### Working data
Lemma debug_bytes_inj v v' rest rest' :
  debug_bytes v ++ rest = debug_bytes v' ++ rest' → v = v' ∧ rest = rest'.
Proof.
  assert (∀ v : bytes, Forall (.≠ Byte.x5d) (join_texts (str ", ") ((λ b, decimal (byte_val b)) <$> v))) as Hno.
  { clear. induction v as [|a [|b v] IH]; cbn [fmap list_fmap join_texts]; [by constructor|by apply decimal_no|].
    apply Forall_app. split; [by apply decimal_no|]. apply Forall_app. split; [by repeat constructor|]. exact IH. }
  unfold debug_bytes. intros H. rewrite <-!(assoc_L (++)) in H. apply (inj (app _)) in H.
  apply (split_once_inj Byte.x5d) in H as [H ->]; [|apply Hno..]. split; [|done].
  assert (∀ v : bytes, Forall (Forall (.≠ Byte.x2c)) ((λ b, decimal (byte_val b)) <$> v)) as Hcomma.
  { intros w. apply Forall_fmap, Forall_forall. intros b _. by apply decimal_no. }
  assert (∀ a w, join_texts (str ", ") ((λ b, decimal (byte_val b)) <$> a :: w) ≠ []) as Hne.
  { intros a w He. assert (parse_u64 (decimal (byte_val a)) = Some (byte_val a)) as Hp.
    { apply parse_u64_decimal. pose proof (byte_val_bound a). lia. }
    destruct w; cbn [fmap list_fmap join_texts] in He; [by rewrite He in Hp|].
    apply app_nil in He as [He _]. by rewrite He in Hp. }
  destruct v as [|a v], v' as [|a' v']; [done|by destruct (Hne a' v')|by destruct (Hne a v)|].
  apply join_texts_inj in H; [|done|done|apply Hcomma..].
  assert (Inj (=) (=) (λ b, decimal (byte_val b))) as Hinj.
  { intros x y Hxy. apply (inj byte_val).
    apply decimal_inj in Hxy; [done|pose proof (byte_val_bound x)|pose proof (byte_val_bound y)]; lia. }
  by apply (list_fmap_eq_inj _ Hinj) in H.
Qed.

Lemma decimal_field_inj (a b : Z) (s t : bytes) :
  0 ≤ a < 2 ^ 64 → 0 ≤ b < 2 ^ 64 →
  decimal a ++ str " " ++ s = decimal b ++ str " " ++ t → a = b ∧ s = t.
Proof.
  intros Ha Hb H. change (decimal a ++ Byte.x20 :: s = decimal b ++ Byte.x20 :: t) in H.
  apply split_once_inj in H as [H ->]; [|by apply decimal_no..]. split; [|done]. by apply decimal_inj.
Qed.

Lemma lower_hex_digit_inj x y : 0 ≤ x < 16 → 0 ≤ y < 16 → lower_hex_digit x = lower_hex_digit y → x = y.
Proof.
  intros Hx Hy H. apply (f_equal byte_val) in H. unfold lower_hex_digit in H.
  destruct (Z.ltb_spec x 10), (Z.ltb_spec y 10); rewrite !byte_val_of, !Z.mod_small in H by lia; lia.
Qed.
(** ** The guard of the operations *)

Lemma invoke_issues (c : Call) (w : World) :
  (forall id, identifying c = Some id -> id <> "") ->
  exists dbg,
    invoke c w =
      Some (tt, mkWorld (S (next_reply w)) (w_sender w)
                  (trace w ++ [QDebug dbg; Issue (next_reply w) (request_of c);
                               Connect (next_reply w) (request_slot (request_of c))])).
Proof.
  intros Hid.
  destruct c as [id sku name metadata|refresh|id sku|id sku|id sku|id];
    try (destruct id as [|ch id]; [exfalso; now apply (Hid "") |]);
    run_cmd; eexists; simpl; now rewrite <- !app_assoc.
Qed.

Lemma invoke_cases (c : Call) (w : World) :
  invoke c w = Some (tt, w) \/
  exists dbg,
    invoke c w =
      Some (tt, mkWorld (S (next_reply w)) (w_sender w)
                  (trace w ++ [QDebug dbg; Issue (next_reply w) (request_of c);
                               Connect (next_reply w) (request_slot (request_of c))])).
Proof.
  destruct (identifying c) as [id|] eqn:Hid.
  - destruct id as [|ch id].
    + left. destruct c; simpl in Hid; inversion Hid; subst; reflexivity.
    + right. apply invoke_issues. intros id' Hid'. congruence.
  - right. apply invoke_issues. intros id' Hid'. congruence.
Qed.

(** C3: called with an empty identifying parameter, each of [purchase],
    [getPrice], [getSubscriptionTerms], [checkSubscriptionStatus] and
    [cancelSubscription] returns at once and leaves the world as it was:
    no request reaches the payment manager and no signal is emitted,
    whatever the other parameters are. *)
Theorem empty_identifier_is_no_op (sku name metadata : string) (w : World) :
  purchase "" sku name metadata w = Some (tt, w) /\
  getPrice "" sku w = Some (tt, w) /\
  getSubscriptionTerms "" sku w = Some (tt, w) /\
  checkSubscriptionStatus "" sku w = Some (tt, w) /\
  cancelSubscription "" w = Some (tt, w) /\
  forall c, identifying c = Some "" ->
    exists w', invoke c w = Some (tt, w') /\
      requests (trace w') = requests (trace w) /\
      notifications (trace w') = notifications (trace w).
Proof.
  repeat (split; [reflexivity|]).
  intros c Hid. exists w.
  destruct c; simpl in Hid; inversion Hid; subst; repeat split.
Qed.
(** * x86-64 encoder and IR lifetime analysis: a shallow embedding

  The development follows [encoder.c] (the in-memory assembler) and the
  intermediate-representation analyser that accompanies it.  C integers are
  integers of [Z] with their conversions written out, arrays are lists
  accessed by index, and every access outside an array is an explicit
  failure ([None]) because the C program has no defined behaviour there. *)

From Stdlib Require Import ZArith Lia List Bool.
From stdpp Require Import base tactics option list numbers.

Local Open Scope Z_scope.

(** ** Machine integers *)

Module CInt.

Definition to_unsigned (w x : Z) : Z := x mod 2 ^ w.

Definition to_signed (w x : Z) : Z := (x + 2 ^ (w - 1)) mod 2 ^ w - 2 ^ (w - 1).

Definition INT_MIN : Z := - 2 ^ 31.
Definition INT_MAX : Z := 2 ^ 31 - 1.

(** Conversion to [int] and [int32_t]. *)
Definition to_int (x : Z) : Z := to_signed 32 x.

(** Conversion to [intptr_t]. *)
Definition to_intptr (x : Z) : Z := to_signed 64 x.

(** Conversion to [size_t] and [uint64_t]. *)
Definition to_size_t (x : Z) : Z := to_unsigned 64 x.

(** The byte stored when a value is assigned to a [char] of the buffer. *)
Definition to_byte (x : Z) : Z := to_unsigned 8 x.

(** Signed [int] addition; overflow has no defined result. *)
Definition int_add (x y : Z) : option Z :=
  let r := x + y in
  if (INT_MIN <=? r) && (r <=? INT_MAX) then Some r else None.

(** Little-endian image of an integer on [n] bytes. *)
Fixpoint le_bytes (n : nat) (x : Z) : list Z :=
  match n with
  | O => []
  | S k => x mod 256 :: le_bytes k (x / 256)
  end.

(** The unsigned integer a little-endian byte sequence denotes. *)
Fixpoint le_value (bs : list Z) : Z :=
  match bs with
  | [] => 0
  | b :: rest => b + 256 * le_value rest
  end.

(** [*(T * )(buf + off) = v] for a [T] whose image is [bs]. *)
Definition store (buf : list Z) (off : Z) (bs : list Z) : option (list Z) :=
  if (0 <=? off) && (off + Z.of_nat (length bs) <=? Z.of_nat (length buf)) then
    Some (take (Z.to_nat off) buf ++ bs ++ drop (Z.to_nat off + length bs) buf)
  else None.

(** The [n] bytes found at [buf + off]. *)
Definition load (buf : list Z) (off : Z) (n : nat) : option (list Z) :=
  if (0 <=? off) && (off + Z.of_nat n <=? Z.of_nat (length buf)) then
    Some (take n (drop (Z.to_nat off) buf))
  else None.

(** [*(int32_t * )(buf + off)]. *)
Definition load_int32 (buf : list Z) (off : Z) : option Z :=
  bs ← load buf off 4; Some (to_signed 32 (le_value bs)).

End CInt.

Import CInt.

(** ** The encoder *)

Module X86.

(** *** Opcode constants *)

Definition X86_CALL_REL32 : Z := 0xE8.
Definition X86_JMP_REL32 : Z := 0xE9.
Definition X86_0F : Z := 0x0F.
Definition X86_0F_JMP_COND_REL32 (x : Z) : Z := 0x80 + x.
Definition X86_RET : Z := 0xC3.
Definition X86_NOP : Z := 0x90.
Definition X86_OPERAND_SIZE_OVERRIDE : Z := 0x66.
Definition X86_CMP_MODRM : Z := 0x39.
Definition X86_FF_MODRM : Z := 0xFF.
Definition X86_FF_MODRM_CALL : Z := 0x2.
Definition X86_FF_MODRM_JMP : Z := 0x4.
Definition X86_MOV_REG_IMM_LONG (x : Z) : Z := 0xB8 + x.
Definition X86_MOV_REG_IMM_LOW (x : Z) : Z := 0xB0 + x.
Definition X86_PUSH_REG (x : Z) : Z := 0x50 + x.
Definition X86_POP_REG (x : Z) : Z := 0x58 + x.

Definition X86_REX : Z := 0x40.
Definition X86_REX_B : Z := 0x1.
Definition X86_REX_X : Z := 0x2.
Definition X86_REX_R : Z := 0x4.
Definition X86_REX_W : Z := 0x8.

(** A C condition is true when it differs from zero. *)
Definition truthy (x : Z) : bool := negb (x =? 0).

Definition X86_REX_FIELD (b x r w : Z) : Z :=
  Z.lor (Z.lor (Z.lor (Z.lor X86_REX
    (if truthy b then X86_REX_B else 0))
    (if truthy x then X86_REX_X else 0))
    (if truthy r then X86_REX_R else 0))
    (if truthy w then X86_REX_W else 0).

(** [struct x86_modrm]: three bit-fields [rm], [reg] and [mod] packed in
    one byte, the first declared field in the low-order bits (x86-64
    System V layout). *)
Record x86_modrm := { rm : Z; reg : Z; mod_ : Z }.

Definition x86_modrm_byte (m : x86_modrm) : Z :=
  Z.lor (Z.lor (Z.land (rm m) 0x07) (Z.shiftl (Z.land (reg m) 0x07) 3))
        (Z.shiftl (Z.land (mod_ m) 0x03) 6).

Record x86_relocation := { offset : Z; label : Z; relative : Z }.

(** [buffer] holds the [buffer_size] bytes written so far and [labels] the
    [labels_size] offsets of the labels created so far.  [labels_spare] is
    the rest of the block behind [labels], the entries from [labels_size]
    up to [labels_capacity]: [x86_encoder_move_label] stores into the block
    without comparing its index with [labels_size], so these entries are
    part of the state.  An entry that nothing wrote since [realloc] handed
    it out holds no determinate value ([None]).  The capacities of the
    buffer and of the relocation table only drive [realloc] and carry no
    content. *)
Record x86_encoder := {
  buffer : list Z;
  labels : list Z;
  labels_spare : list (option Z);
  relocations : list x86_relocation
}.

Definition buffer_size (enc : x86_encoder) : Z := Z.of_nat (length (buffer enc)).
Definition labels_size (enc : x86_encoder) : Z := Z.of_nat (length (labels enc)).
Definition relocations_size (enc : x86_encoder) : Z :=
  Z.of_nat (length (relocations enc)).

(** The block behind [labels], entry by entry, and the number of entries
    it has room for, which is [labels_capacity]. *)
Definition labels_block (enc : x86_encoder) : list (option Z) :=
  (Some <$> labels enc) ++ labels_spare enc.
######
Activity
Would you print exactly, and only, the lines of the data above from the line with "(byte_val a)) as Hp." through the line with "apply app_nil in", inclusive?

Answer for this exercise
  { intros a w He. assert (parse_u64 (decimal (byte_val a)) = Some (byte_val a)) as Hp.
    { apply parse_u64_decimal. pose proof (byte_val_bound a). lia. }
    destruct w; cbn [fmap list_fmap join_texts] in He; [by rewrite He in Hp|].
    apply app_nil in He as [He _]. by rewrite He in Hp. }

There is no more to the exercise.